== Segment start ==

(** A path that appears during an upload is the state path of the upload or
    lies on the way to it. *)
Lemma upload_fs storage key version src w q :
  fs (upload_state_from_path storage key version src w).2 !! q ≠ None →
  fs w !! q ≠ None ∨ q `prefix_of` _get_state_path storage key version.
Proof.
  set (remote_path := _get_state_path storage key version).
  assert (∀ wa, wa = (mkdir (parent remote_path) w).2 →
                fs wa !! q ≠ None →
                fs w !! q ≠ None ∨ q `prefix_of` remote_path) as Hmk.
  { intros wa -> Hq. destruct (fs w !! q) eqn:Hw; [by left|right].
    destruct (mkdir_from_new [] _ w q Hw Hq) as (r1 & r2 & Hr & Hne & ->).
    destruct (decide (remote_path = [])) as [Hnil|Hnil].
    { rewrite Hnil in Hr. by destruct r1. }
    destruct (parent_split _ Hnil) as [s0 Hs]. rewrite Hs, Hr. simpl.
    rewrite <-app_assoc. by apply prefix_app_r. }
  intros Hq. unfold upload_state_from_path, bind in Hq. fold remote_path in Hq.
  destruct (mkdir (parent remote_path) w) as [[e|[]] wa] eqn:Hrun.
  { by apply (Hmk wa). }
  specialize (Hmk wa eq_refl).
  pose proof (read_bytes_world src wa) as Hrd.
  destruct (read_bytes src wa) as [[e|b] wb]; simpl in Hrd; subst wb.
  { by apply Hmk. }
  pose proof (write_bytes_fs remote_path b wa q) as Hwr.
  destruct (write_bytes remote_path b wa) as [[e|[]] wc]; simpl in Hwr.
  - destruct (Hwr Hq) as [?| ->]; [by apply Hmk|by right].
  - destruct (set_latest_version_fs key version wc) as [Hfs _].
    rewrite Hfs in Hq.
    destruct (Hwr Hq) as [?| ->]; [by apply Hmk|by right].
Qed.

Lemma download_fs storage key version dst w q :
  fs (download_state_to_path storage key version dst w).2 !! q ≠ None →
  fs w !! q ≠ None ∨ q = dst.
Proof.
  unfold download_state_to_path, bind, path_exists. simpl.
  destruct (negb _); [by left|].
  pose proof (read_bytes_world (_get_state_path storage key version) w) as Hrd.
  destruct (read_bytes _ w) as [[e|b] wb]; simpl in Hrd; subst wb; [by left|].
  apply write_bytes_fs.
Qed.

(** Between plain pairs the state paths neither coincide nor lie one on the
    way to the other. *)
Lemma state_path_plain_prefix storage key version key' version' :
  plain key → plain version → plain key' → plain version' →
  _get_state_path storage key version `prefix_of` _get_state_path storage key' version' →
  (key, version) = (key', version').
Proof.
  intros Hk Hv Hk' Hv'. rewrite !state_path_plain by done.
  intros [r Hr]. assert (r = []) as ->.
  { apply (f_equal length) in Hr. rewrite !length_app in Hr. simpl in Hr.
    destruct r; [done|]. simpl in Hr. lia. }
  rewrite app_nil_r in Hr. by simplify_list_eq.
Qed.

Lemma run_op_blobs storage o w key version :
  plain key → plain version →
  plain_upload o →
  download_avoids (_get_state_path storage key version) o →
  fs (run_op storage o w).2 !! _get_state_path storage key version ≠ None →
  fs w !! _get_state_path storage key version ≠ None ∨ (key, version) ∈ uploaded [o].
Proof.
  intros Hkey Hversion Hplain Hout Hq.
  destruct o as [k v src|k v dst|k v]; simpl in *.
  - destruct Hplain as [Hk Hv].
    destruct (upload_fs _ _ _ _ _ _ Hq) as [?|Hpre]; [by left|right].
    apply (state_path_plain_prefix storage) in Hpre as [= -> ->]; [|done..].
    set_solver.
  - destruct (download_fs _ _ _ _ _ _ Hq) as [?|Heq]; [by left|]. by destruct Hout.
  - destruct (set_latest_version_fs k v w) as [Hfs _]. rewrite Hfs in Hq. by left.
Qed.

Lemma uploaded_cons o h : uploaded (o :: h) = uploaded [o] ++ uploaded h.
Proof. by destruct o. Qed.

Lemma run_history_blobs storage h w key version :
  plain key → plain version →
  Forall plain_upload h →
  Forall (download_avoids (_get_state_path storage key version)) h →
  fs (run_history storage h w) !! _get_state_path storage key version ≠ None →
  fs w !! _get_state_path storage key version ≠ None ∨ (key, version) ∈ uploaded h.
Proof.
  intros Hkey Hversion.
  revert w. induction h as [|o h IH]; intros w Hplain Hout Hq; [by left|].
  apply Forall_cons in Hplain as [Hp Hplain].
  apply Forall_cons in Hout as [Ho Hout]. simpl in Hq.
  rewrite uploaded_cons, elem_of_app.
  destruct (IH _ Hplain Hout Hq) as [Hq'|Hin]; [|by auto].
  destruct (run_op_blobs _ _ _ _ _ Hkey Hversion Hp Ho Hq') as [?|Hin]; by auto.
Qed.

== Segment end ==

| WORK INSTRUCTION |
Only the lines above that hold "Lemma" are wanted. Show every one of them.

| WRITTEN RESPONSE |
Lemma upload_fs storage key version src w q :
Lemma download_fs storage key version dst w q :
Lemma state_path_plain_prefix storage key version key' version' :
Lemma run_op_blobs storage o w key version :
Lemma uploaded_cons o h : uploaded (o :: h) = uploaded [o] ++ uploaded h.
Lemma run_history_blobs storage h w key version :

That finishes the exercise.